Nicholas Institute Holds Summit for the Environment

 

A three-day environmental summit in September marked the launch of Duke's new Nicholas Institute for Environmental Policy Solutions, dedicated to forecasting important environmental problems and recommending effective policy based on unbiased data and careful analysis of the issues.

More than 400 top scientists and leaders from government, business, environmental organizations, and universities gathered at Duke for the event, which included a series of high-profile panels and speakers, as well as the presentation of the results of a new national poll on how voters' environmental views affect their voting decisions.

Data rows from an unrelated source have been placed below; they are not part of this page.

(** * A model of [nsrdb_bulk_download.py]

    Shallow embedding of the bulk downloader: the grid enumeration
    ([frange], [generate_points]), the artifact naming, the validity check
    [looks_like_valid_csv], the fetch [fetch_csv] under its tenacity retry
    decorator, and the per-item body of [main].

    Modelling choices:
    - Python floats are IEEE binary64 values ([SpecFloat], precision 53,
      [emax] 1024) with round-to-nearest-even addition, as in [frange];
      [round(x, 6)] and the [.4f] format are written on their exact values.
    - The file system is a total map from paths to optional contents;
      directories are implicit, so [ensure_dir] has no effect.
    - The network is a scripted server: the i-th call of [requests.get] in a
      run receives [w_server w i].  Every call and every [time.sleep] is
      recorded in a log, most recent first.
    - [csv.reader] and [str.upper] are library calls: the class [CsvReader]
      holds the first row of a file and the upper-casing of a field, and
      every theorem about the loop holds for any instance.  The instance
      [py_csv] follows CPython's [_csv] reader for the default dialect and
      [str.upper] on ASCII text; the theorems on the validity check itself
      use it, on ASCII header lines.
    - The write of the ErrorRecord in the [except] branch is the class
      [ErrWriter]: [os_write] always succeeds, and [refusing ro] raises an
      [OSError] for the paths [ro] marks (a read-only directory).  The file
      operations inside the [try] are taken to succeed where the claims do
      not say otherwise; a full disk is not modelled.
    - [load_config] (YAML), [ensure_dir] (directories) and [build_params]
      (request parameters, passed to the scripted server unread) are not
      modelled. *)

From Stdlib Require Import String Ascii List ZArith QArith Qround Lia Lqa Bool.
From Stdlib Require DecimalString DecimalN.
From Stdlib Require Import Qabs Sorted.
From Stdlib Require Import SpecFloat.
Import ListNotations.

(* ------------------------------------------------------------------ *)
(** ** Strings *)

Module Str.

(** [str.upper] on ASCII text. *)
Definition upper_char (c : ascii) : ascii :=
  let n := nat_of_ascii c in
  if (97 <=? n) && (n <=? 122) then ascii_of_nat (n - 32) else c.

Fixpoint upper (s : string) : string :=
  match s with
  | EmptyString => EmptyString
  | String c s' => String (upper_char c) (upper s')
  end.

(** A 7-bit character: the text on which decoding UTF-8 is the identity and
    [str.upper] only maps [a-z]. *)
Definition is_ascii (c : ascii) : bool := Nat.ltb (nat_of_ascii c) 128.

Fixpoint prefixb (p s : string) : bool :=
  match p, s with
  | EmptyString, _ => true
  | String a p', String b s' => Ascii.eqb a b && prefixb p' s'
  | String _ _, EmptyString => false
  end.

(** Python's [p in s] for strings. *)
Fixpoint containsb (p s : string) : bool :=
  prefixb p s ||
  match s with
  | EmptyString => false
  | String _ s' => containsb p s'
  end.

(** [str.rfind('.')]. *)
Fixpoint rfind_dot_aux (s : string) (i : nat) (acc : option nat) : option nat :=
  match s with
  | EmptyString => acc
  | String c s' =>
      rfind_dot_aux s' (S i) (if Ascii.eqb c "." then Some i else acc)
  end.

Definition rfind_dot (s : string) : option nat := rfind_dot_aux s 0 None.

(** [str(n)] for a non-negative Python int. *)
Definition str_N (n : N) : string :=
  DecimalString.NilEmpty.string_of_uint (N.to_uint n).

(** [str(z)] for a Python int. *)
Definition str_Z (z : Z) : string :=
  if (z <? 0)%Z then String "-" (str_N (Z.to_N (- z)))
  else str_N (Z.to_N z).

Definition digit (d : N) : string := String (ascii_of_N (48 + d)%N) EmptyString.

(** The four fractional digits of [.4f], zero padded. *)
Definition pad4 (r : N) : string :=
  (digit (r / 1000) ++ digit ((r / 100) mod 10) ++
   digit ((r / 10) mod 10) ++ digit (r mod 10))%string.

(** Every character of [s] satisfies [f]. *)
Fixpoint forall_chars (f : ascii -> bool) (s : string) : bool :=
  match s with
  | EmptyString => true
  | String c s' => f c && forall_chars f s'
  end.


End Str.

(* ------------------------------------------------------------------ *)
(** ** Python floats: IEEE 754 binary64

    The coordinates are Python floats.  They are [spec_float] values of the
    Standard Library with binary64's precision (53 bits) and range
    ([emax = 1024]); the arithmetic is [SpecFloat]'s, which rounds to nearest,
    ties to even, like the hardware. *)

Module F.

Definition prec : Z := 53.
Definition emax : Z := 1024.

Definition float := spec_float.

(** [x + y]. *)
Definition add (x y : float) : float := SFadd prec emax x y.

(** [x <= y] ([False] when either is a NaN). *)
Definition leb (x y : float) : bool := SFleb x y.

(** The float nearest to [p / q] with the given sign, as Python's
    [float()] of a decimal text or of a fraction gives it. *)
Definition of_ratio (neg : bool) (p q : positive) : float :=
  SFdiv prec emax (S754_finite neg p 0) (S754_finite false q 0).

(** A float literal: the float nearest to a rational. *)
Definition of_Q (q : Q) : float :=
  match Qnum q with
  | Z0 => S754_zero false
  | Zpos p => of_ratio false p (Qden q)
  | Zneg p => of_ratio true p (Qden q)
  end.

Definition of_Z (z : Z) : float := of_Q (inject_Z z).

(** The exact value of a finite float; [0] for the zeros, infinities and
    NaN. *)
Definition to_Q (x : float) : Q :=
  match x with
  | S754_finite s m e =>
      let v := match e with
               | Zneg d => Zpos m # Pos.pow 2 d
               | _ => inject_Z (Zpos m * 2 ^ e)
               end in
      if s then Qopp v else v
  | _ => 0
  end.


End F.

(* ------------------------------------------------------------------ *)
(** ** Numbers: [round] and [format] *)

Module Num.

Definition Qlt_bool (x y : Q) : bool := negb (Qle_bool y x).

(** Round half to even of a rational, as Python's [round] and [format]
    apply it to the exact value of a float. *)
Definition round_half_even (y : Q) : Z :=
  let f := Qfloor y in
  let r := (y - inject_Z f)%Q in
  if Qlt_bool r (1#2) then f
  else if Qlt_bool (1#2) r then (f + 1)%Z
  else if Z.even f then f else (f + 1)%Z.

(** [round(x, 6)] on a float: CPython rounds the exact value of [x] to 6
    decimals (half to even) and reads the decimal text back as the nearest
    float; the sign is kept, so a negative [x] may give [-0.0]; NaN and the
    infinities are returned unchanged. *)
Definition round6 (x : F.float) : F.float :=
  match x with
  | S754_finite s _ _ =>
      match round_half_even (Qabs (F.to_Q x) * (1000000#1)) with
      | Zpos k => F.of_ratio s k 1000000
      | _ => S754_zero s
      end
  | _ => x
  end.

The survey of 800 voters, commissioned by the institute, found that 79 percent favored "stronger national standards to protect our land, air, and water," but only 22 percent said that environmental concerns have played a major role in determining whom they voted for. Even among self-described environmentalists, only 39 percent could recall an election in which they voted for or against a candidate based primarily on the candidate's environmental stance.

"There is a clear disconnect here," William K. Reilly, former head of the U.S. Environmental Protection Agency (EPA) and chair of the institute's advisory board, said while presenting the findings to members of the U.S. Senate earlier in the month. "Seventy-four percent of Republicans and 85 percent of Democrats say they support stronger environmental standards. Yet, when it comes time to vote, they rank the environment low on their list of priorities."

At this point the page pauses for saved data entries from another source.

Lemma contains_lower_ok s : contains "ok" (lower s) = true ↔ contains_ok_ci s.
Proof.
  induction s as [|c s IH].
  - split; [done|]. intros H. by destruct contains_ok_ci_nil.
  - rewrite contains_ok_ci_cons. cbn [lower contains]. rewrite orb_true_iff, IH.
    rewrite startswith_ok. split.
    + intros [[post H] | H]; [|by right]. left.
      injection H as Hc Hs. apply lower_char_o in Hc. split; [done|].
      destruct s as [|c2 s]; [done|]. cbn [lower] in Hs. injection Hs as Hc2 _.
      apply lower_char_k in Hc2. by exists c2, s.
    + intros [(H1 & c2 & post & -> & H2) | H]; [|by right]. left.
      exists (lower post). cbn [lower].
      apply lower_char_o in H1 as ->. by apply lower_char_k in H2 as ->.
Qed.

Lemma contains_ok_ci_lstrip s : contains_ok_ci (lstrip isspace s) ↔ contains_ok_ci s.
Proof.
  split.
  - intros H. destruct (lstrip_suffix isspace s) as [pre Hs]. rewrite Hs.
    rewrite <- (str_app_nil_r (lstrip isspace s)). by apply contains_ok_ci_app.
  - induction s as [|c s IH]; [done|]. simpl. destruct (isspace c) eqn:Hc; [|done].
    rewrite contains_ok_ci_cons. intros [[H1 _] | H]; [|by apply IH].
    apply not_space_o in H1. congruence.
Qed.

Lemma contains_ok_ci_rstrip s : contains_ok_ci (rstrip isspace s) ↔ contains_ok_ci s.
Proof.
  split.
  - intros H. destruct (rstrip_prefix isspace s) as [suf Hs]. rewrite Hs.
    rewrite <- (str_app_nil (rstrip isspace s ++ suf)). by apply contains_ok_ci_app.
  - induction s as [|c s IH]; [done|]. rewrite contains_ok_ci_cons.
    intros [(H1 & c2 & post & -> & H2) | H].
    + rewrite (rstrip_cons_keep _ c) by by apply not_space_o.
      rewrite (rstrip_cons_keep _ c2) by by apply not_space_k.
      apply contains_ok_ci_cons. left. split; [done|]. by eexists _, _.
    + specialize (IH H). rewrite rstrip_cons.
      * apply contains_ok_ci_cons. by right.
      * intros E. rewrite E in IH. by destruct contains_ok_ci_nil.
Qed.

(** The test [move_device] makes on a body is the case-insensitive search. *)
Lemma contains_ok_response t :
  contains "ok" (lower (strip t)) = true ↔ contains_ok_ci t.
Proof.
  rewrite contains_lower_ok. unfold strip.
  by rewrite contains_ok_ci_rstrip, contains_ok_ci_lstrip.
Qed.

End StringFacts.

(** ** Configuration *)

Section ConfigFacts.
Import Config.

Lemma is_slash_spec c : is_slash c = true ↔ c = "/"%char.
Proof. unfold is_slash. apply Ascii.eqb_eq. Qed.

(** The stripped string followed by the slashes that were dropped. *)
Lemma rstrip_slash_split s :
  ∃ n, s = PyStr.rstrip is_slash s ++ PyStr.replicate n "/".
Proof.
  induction s as [|c s [n IH]].
  - by exists 0%nat.
  - simpl. destruct (PyStr.rstrip is_slash s) as [|k kept] eqn:E.
    + destruct (is_slash c) eqn:Hc.
      * apply is_slash_spec in Hc as ->. exists (S n). simpl.
        by rewrite str_app_nil in *; subst.
      * exists n. rewrite str_app_cons, str_app_nil in *. by subst.
    + exists n. rewrite str_app_cons. by rewrite <- IH.
Qed.

Lemma rstrip_slash_empty s :
  PyStr.rstrip is_slash s = "" ↔ ∃ n, s = PyStr.replicate n "/".
Proof.
  split.
  - intros E. destruct (rstrip_slash_split s) as [n Hn]. rewrite E in Hn. by exists n.
  - intros [n ->]. induction n as [|n IH]; [done|]. simpl. by rewrite IH.
Qed.

Lemma rstrip_slash_stem u stem n :
  u = stem ++ PyStr.replicate n "/" → PyStr.last_char stem ≠ Some "/"%char →
  PyStr.rstrip is_slash u = stem.
Proof.
  intros -> Hl. induction stem as [|c stem IH].
  - rewrite str_app_nil. apply rstrip_slash_empty. by exists n.
  - rewrite str_app_cons. destruct stem as [|d stem].
    + rewrite str_app_nil.
      assert (PyStr.rstrip is_slash (PyStr.replicate n "/") = "") as E
        by (apply rstrip_slash_empty; by exists n).
      simpl. rewrite E. destruct (is_slash c) eqn:Hc; [|done].
      apply is_slash_spec in Hc as ->. by destruct Hl.
    + rewrite rstrip_cons; rewrite IH; try done.
Qed.

Lemma has_scheme_https s : has_scheme ("https://" ++ s) = true.
Proof.
  unfold has_scheme, PyStr.startswith. apply orb_true_iff. right.
  destruct s; reflexivity.
Qed.

Lemma normalize_url_fixed s :
  has_scheme s = true → (∀ c, PyStr.last_char s = Some c → is_slash c = false) →
  normalize_url s = s.
Proof.
  intros Hs Hl. unfold normalize_url. rewrite (rstrip_fixed _ _ Hl). by rewrite Hs.
Qed.

Lemma normalize_url_nonempty u : normalize_url u ≠ "".
Proof.
  unfold normalize_url. destruct (has_scheme (PyStr.rstrip is_slash u)) eqn:Hs; [|done].
  by destruct (PyStr.rstrip is_slash u).
Qed.

Lemma PRTGConfig_init_ok u tok vs prof :
  u ≠ "" → tok ≠ "" →
  PRTGConfig_init u tok vs prof = inr (mkPRTGConfig (normalize_url u) tok vs prof).
Proof. intros Hu Ht. unfold PRTGConfig_init, __post_init__. by destruct u, tok. Qed.

(** C5 (amended): for every non-empty URL and token, the constructor strips
    every trailing slash of the URL, however many there are, and then
    prepends [https://] exactly when what is left starts with neither
    [http://] nor [https://].  The URL splits into a stem that does not end
    in a slash followed by [n] slashes, and for each such split the stored
    URL is built from the stem alone. *)
Theorem url_normalization_strips_all_slashes u tok vs prof :
  u ≠ "" → tok ≠ "" →
  (∃ stem n, u = stem ++ PyStr.replicate n "/" ∧ PyStr.last_char stem ≠ Some "/"%char)
  ∧ (∀ stem n,
       u = stem ++ PyStr.replicate n "/" → PyStr.last_char stem ≠ Some "/"%char →
       PRTGConfig_init u tok vs prof
       = inr (mkPRTGConfig (if has_scheme stem then stem else "https://" ++ stem)
                tok vs prof)).
Proof.
  intros Hu Ht. split.
  - destruct (rstrip_slash_split u) as [n Hn].
    exists (PyStr.rstrip is_slash u), n. split; [done|].
    intros Hl. by apply rstrip_last in Hl.
  - intros stem n Hsplit Hl. rewrite PRTGConfig_init_ok by done.
    unfold normalize_url. by rewrite (rstrip_slash_stem u stem n).
Qed.
(** [Math.round] of a Number between -1000 and 1000 prints as the
    nearest integer. *)
Lemma Math_round_rendered x :
  well_formed x = true -> is_finite x = true ->
  (inject_Z (-1000) <= exact x /\ exact x <= inject_Z 1000)%Q ->
  exists n,
    (inject_Z n - (1 # 2) <= exact x /\ exact x < inject_Z n + (1 # 2))%Q
    /\ Number_toString (Math_round x) = decimal_signed n.
Proof.
  intros Hwf Hfin Hrange.
  destruct (Math_round_nearest x Hwf Hfin) as (n & Hint & Hnear).
  exists n. split; [exact Hnear|].
  pose proof (nearest_within _ _ _ _ Hnear Hrange) as Hn.
  destruct x as [s|s| |s m e]; try discriminate.
  - cbn in Hint. inversion Hint; subst n. reflexivity.
  - cbn [Math_round] in *. destruct (Z.leb_spec 0 e) as [He|He].
    + exfalso. destruct (well_formed_finite s m e Hwf) as (_ & _ & Hnormal).
      specialize (Hnormal ltac:(lia)).
      cbn [integral_value] in Hint. destruct (Z.leb_spec 0 e); [|lia].
      inversion Hint as [Hv].
      assert (0 < 2 ^ e) by (apply Z.pow_pos_nonneg; lia).
      change (2 ^ 52) with 4503599627370496 in Hnormal.
      destruct s; cbn [signed_mantissa] in Hv; nia.
    + destruct (round_half_up (signed_mantissa s m) e) as [|q|q] eqn:E.
      * cbn in Hint. inversion Hint; subst n. reflexivity.
      * rewrite integral_value_of_Z in Hint;
          [|lia|pose proof (round_half_up_magnitude (signed_mantissa s m) e He) as Hm;
                rewrite E in Hm; apply Hm;
                destruct (well_formed_finite s m e Hwf) as (? & _); destruct s; cbn; lia].
        inversion Hint; subst n. apply Number_toString_integer. exact Hn.
      * rewrite integral_value_of_Z in Hint;
          [|lia|pose proof (round_half_up_magnitude (signed_mantissa s m) e He) as Hm;
                rewrite E in Hm; apply Hm;
                destruct (well_formed_finite s m e Hwf) as (? & _); destruct s; cbn; lia].
        inversion Hint; subst n. apply Number_toString_integer. exact Hn.
Qed.

Lemma scaled_times m e k :
  (scaled (m * k) e == scaled m e * inject_Z k)%Q.
Proof.
  unfold scaled. destruct (Z.leb_spec 0 e).
  - unfold Qeq, Qmult, inject_Z. cbn [Qnum Qden]. lia.
  - unfold Qeq, Qmult, inject_Z. cbn [Qnum Qden]. rewrite Pos.mul_1_r. lia.
Qed.

(** [toFixed(1)] of a Number of magnitude below 2000: sign, integer
    part, point, one digit, the whole being the nearest tenth. *)
Lemma toFixed_rendered s m e :
  (scaled (Z.pos m) e < inject_Z 2000)%Q ->
  exists n,
    (inject_Z n - (1 # 2) <= scaled (Z.pos m * 10) e
     /\ scaled (Z.pos m * 10) e < inject_Z n + (1 # 2))%Q
    /\ 0 <= n
    /\ toFixed (S754_finite s m e) 1 =
         (if s then utf16 "-" else [])
         ++ decimal (n / 10) ++ utf16 "." ++ [Clock.digit (n mod 10)].
Proof.
  intros Hlt.
  assert (Hbig : (scaled (Z.pos m) e < inject_Z (10 ^ 21))%Q).
  { eapply Qlt_trans; [exact Hlt|]. reflexivity. }
  destruct (toFixed_one_decimal s m e Hbig) as (n & Hfix & Hnear).
  assert (Hpos : (inject_Z 0 <= scaled (Z.pos m * 10) e)%Q).
  { unfold scaled. destruct (Z.leb_spec 0 e).
    - unfold Qle, inject_Z. cbn [Qnum Qden].
      assert (0 < 2 ^ e) by (apply Z.pow_pos_nonneg; lia). nia.
    - unfold Qle, inject_Z. cbn [Qnum Qden]. lia. }
  assert (Hup : (scaled (Z.pos m * 10) e <= inject_Z 20000)%Q).
  { rewrite scaled_times. apply Qlt_le_weak.
    change (inject_Z 20000) with (inject_Z 2000 * inject_Z 10)%Q.
    apply Qmult_lt_compat_r; [reflexivity|exact Hlt]. }
  pose proof (nearest_within _ _ _ _ Hnear (conj Hpos Hup)) as Hn.
  exists n. split; [exact Hnear|]. split; [lia|].
  rewrite Hfix, layout_fixed_one_decimal by exact Hn. reflexivity.
Qed.

End RenderedDigits.

Section FormatterGuard.
Import Session Num Format.

Lemma typeof_guard value :
  negb (jsstring_eqb (typeof value) (utf16 "number")) =
    match value with VNumber _ => false | _ => true end.
Proof. destruct value; vm_compute; reflexivity. Qed.

Variable StringToNumber : jsstring -> number.

Lemma formatTemperature_cases value units :
  formatTemperature StringToNumber value units =
    match value with
    | VNumber x => Normal (Number_toString (Math_round x) ++ TEMPERATURE_UNIT units)
    | _ => Normal PLACEHOLDER
    end.
Proof.
  unfold formatTemperature. rewrite typeof_guard. destruct value; reflexivity.
Qed.

Lemma formatWindSpeed_cases value units :
  formatWindSpeed value units =
    match value with
    | VNumber x => Normal (toFixed x 1 ++ utf16 " " ++ WIND_UNIT units)
    | _ => Normal PLACEHOLDER
    end.
Proof.
  unfold formatWindSpeed. rewrite typeof_guard. destruct value; reflexivity.
Qed.

Lemma formatVisibility_cases value :
  formatVisibility StringToNumber value =
    match value with
    | VNumber x => Normal (toFixed (div x (of_Z 1000)) 1 ++ utf16 " km")
    | _ => Normal PLACEHOLDER
    end.
Proof.
  unfold formatVisibility. rewrite typeof_guard. destruct value; reflexivity.
Qed.

End FormatterGuard.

Keynote speaker Russell Train, who headed the EPA under President Richard Nixon LL.B. '37, said that public complacency and lack of political leadership on environmental issues are major problems the institute will need to address in seeking policy solutions to what he called "the most critical set of issues that face the world."

He pointed out that Nixon, a Republican, presided over the creation of the EPA in 1970 and devoted large portions of his annual State of the Union addresses to environmental issues, largely in response to political and public pressures. By contrast, Train said, President George W. Bush does not see the environment as an important political issue. He said strong leadership is needed to steer environmental progress forward. "The administration, from the president on down, has not hesitated to cast doubt on the validity of scientific findings when those findings support a public policy with which they disagree--as in the case of global warming, embryonic stem-cell research, and a number of other areas." He said he did not recall the White House interfering with scientific regulatory decisions during the Nixon and Ford presidencies.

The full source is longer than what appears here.